ASSIGNMENT
Beginning at the line that includes "else Returned tt", print each remaining line of the data word for word. Output nothing else.
BEGIN
(** * prom-label-proxy: the query middleware (package [querymw])

    A shallow embedding of the request pipeline of the proxy: the
    [ThanosClient] stages ([Exit], [Jitterer], [Observer], [Backpressure]),
    the configuration check [Config.Validate], the URL serialisation
    [QueryOptions.AddTo] and the strict router [strictMux.Handle].

    Go values are modelled as follows.
    - [int], [int64], [time.Duration] (nanoseconds) and [time.Time]
      (nanoseconds on the process clock) are [Z].
    - An [error] interface value is [option error]; [None] is [nil].
    - A [map] used as a map is a [gmap], a [map] used as a set is a [gset].
    - A function with effects is a function of the [World] that either
      returns a value and a new world or panics. *)

From Stdlib Require Import ZArith Ascii String List Lia.
From stdpp Require Import base gmap strings list.

Local Open Scope Z_scope.

(** ** Errors *)

(** Modelled from the spec: the declaration of [RequestBlockedError] is not
    among the sources; the spec describes it as a structured error that
    carries the type tag of the middleware that refused the request. *)
Record RequestBlockedError := { Type' : string }.

(** Modelled from the spec: the package-level configuration errors named by
    [Config.Validate]; their declarations are not among the sources, the
    spec says they are distinct error kinds. *)
Inductive ConfigError :=
| ErrJitterDelayRequired
| ErrBackpressureQueryRequired
| ErrBackpressureURLRequired
| ErrCongestionWindowMinBelowOne
| ErrCongestionWindowMaxBelowMin
| ErrRegistryRequired.

(** The dynamic values an [error] interface holds in this package.
    [blockedPtr p] is a [*RequestBlockedError]; [p = None] is the nil
    pointer of that type stored in a non-nil interface. *)
Inductive error :=
| errorString (msg : string)
| sentinel (e : ConfigError)
| blockedPtr (p : option RequestBlockedError)
| wrapError (msg : string) (inner : error).

(** [errors.As(err, &target)] for [target : *RequestBlockedError]: walks the
    chain of wrapped errors; at the first error whose dynamic type is
    [*RequestBlockedError] it stores that pointer in [target] and reports
    [true], otherwise [target] keeps its value and the answer is [false]. *)
Fixpoint errors_As (err : error) (target : option RequestBlockedError)
  : bool * option RequestBlockedError :=
  match err with
  | blockedPtr p => (true, p)
  | wrapError _ inner => errors_As inner target
  | errorString _ | sentinel _ => (false, target)
  end.

(** ** The world *)

Module CongestionState.
(** Modelled from the spec: the fields of the controller guarded by its
    mutex (section 3, CongestionState). *)
Record t := mk { min : Z; max : Z; watermark : Z; active : Z }.
End CongestionState.

(** Everything a stage can read or change besides its arguments. *)
Record World := mkWorld {
  clock : Z;                                (* the process clock, in ns *)
  rand_src : list Z;                        (* the coming draws of math/rand *)
  slept : list Z;                           (* arguments of time.Sleep, oldest first *)
  metrics : gmap (string * list string) Z;  (* counter values by name and label values *)
  registry : gset string;                   (* collectors registered so far *)
  congestion : CongestionState.t            (* the state of the controller *)
}.

Definition set_clock (c : Z) (w : World) : World :=
  mkWorld c (rand_src w) (slept w) (metrics w) (registry w) (congestion w).
Definition set_rand_src (r : list Z) (w : World) : World :=
  mkWorld (clock w) r (slept w) (metrics w) (registry w) (congestion w).
Definition set_slept (l : list Z) (w : World) : World :=
  mkWorld (clock w) (rand_src w) l (metrics w) (registry w) (congestion w).
Definition set_metrics (m : gmap (string * list string) Z) (w : World) : World :=
  mkWorld (clock w) (rand_src w) (slept w) m (registry w) (congestion w).
Definition set_registry (r : gset string) (w : World) : World :=
  mkWorld (clock w) (rand_src w) (slept w) (metrics w) r (congestion w).
Definition set_congestion (s : CongestionState.t) (w : World) : World :=
  mkWorld (clock w) (rand_src w) (slept w) (metrics w) (registry w) s.

(** A call either returns or panics; both leave a world behind. *)
Inductive Outcome (A : Type) :=
| Returned (a : A) (w : World)
| Panicked (msg : string) (w : World).
Arguments Returned {A} a w.
Arguments Panicked {A} msg w.

Definition M (A : Type) : Type := World -> Outcome A.

Definition ret {A} (a : A) : M A := fun w => Returned a w.

Definition bind {A B} (c : M A) (k : A -> M B) : M B :=
  fun w =>
    match c w with
    | Returned a w' => k a w'
    | Panicked msg w' => Panicked msg w'
    end.

Definition panic {A} (msg : string) : M A := fun w => Panicked msg w.

Notation "'let*' x ':=' c 'in' k" := (bind c (fun x => k))
  (at level 10, x name, c at level 100, k at level 200).

(** The world left behind, whichever way the call ended. *)
Definition world_of {A} (o : Outcome A) : World :=
  match o with
  | Returned _ w => w
  | Panicked _ w => w
  end.

(** The panic of a nil pointer or nil interface dereference. *)
Definition nil_dereference : string :=
  "runtime error: invalid memory address or nil pointer dereference".

(** ** Library calls used by the stages *)

(** [time.Now()] and [time.Since(t)], read off the process clock. *)
Definition time_Now : M Z := fun w => Returned (clock w) w.
Definition time_Since (t : Z) : M Z := fun w => Returned (clock w - t) w.

(** [time.Sleep(d)]: returns at once when [d <= 0], otherwise after [d]. *)
Definition time_Sleep (d : Z) : M unit :=
  fun w => Returned tt (set_clock (clock w + Z.max 0 d) (set_slept (slept w ++ [d]) w)).

(** [rand.Intn(n)]: panics when [n <= 0], otherwise a number in [[0, n)]. *)
Definition rand_Intn (n : Z) : M Z :=
  fun w =>
    if n <=? 0 then Panicked "invalid argument to Intn" w
    else match rand_src w with
         | [] => Returned 0 w
         | x :: rest => Returned (x mod n) (set_rand_src rest w)
         end.

(** [Duration.Milliseconds()]: integer division that truncates. *)
Definition Milliseconds (d : Z) : Z := Z.quot d 1000000.

(** A [*prometheus.CounterVec]: its name and its label names.  The values
    live in the world; they are [float64] in Go and stay whole numbers
    here, which is exact below 2^53. *)
Record CounterVec := { Name : string; labelNames : list string }.

(** [c.WithLabelValues(lvs...)]: the counter of these label values; panics
    when the number of values is not the number of label names. *)
Definition WithLabelValues (c : CounterVec) (lvs : list string)
  : M (string * list string) :=
  if Nat.eqb (length lvs) (length (labelNames c)) then ret (Name c, lvs)
  else panic "inconsistent label cardinality".

Definition counter_value (key : string * list string) (w : World) : Z :=
  default 0 (metrics w !! key).

(** The values after [v] has been added to the counter [key]; a counter
    that was never touched counts as zero. *)
Definition add_to (key : string * list string) (v : Z)
    (m : gmap (string * list string) Z) : gmap (string * list string) Z :=
  <[key := default 0 (m !! key) + v]> m.

(** [counter.Add(v)]: panics when [v < 0]. *)
Definition Counter_Add (key : string * list string) (v : Z) : M unit :=
  fun w =>
    if v <? 0 then Panicked "counter cannot decrease in value" w
    else Returned tt (set_metrics (add_to key v (metrics w)) w).

(** [counter.Inc()]. *)
Definition Counter_Inc (key : string * list string) : M unit :=
  fun w => Returned tt (set_metrics (add_to key 1 (metrics w)) w).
END
ANSWER BOX
    else Returned tt (set_metrics (add_to key v (metrics w)) w).

(** [counter.Inc()]. *)
Definition Counter_Inc (key : string * list string) : M unit :=
  fun w => Returned tt (set_metrics (add_to key 1 (metrics w)) w).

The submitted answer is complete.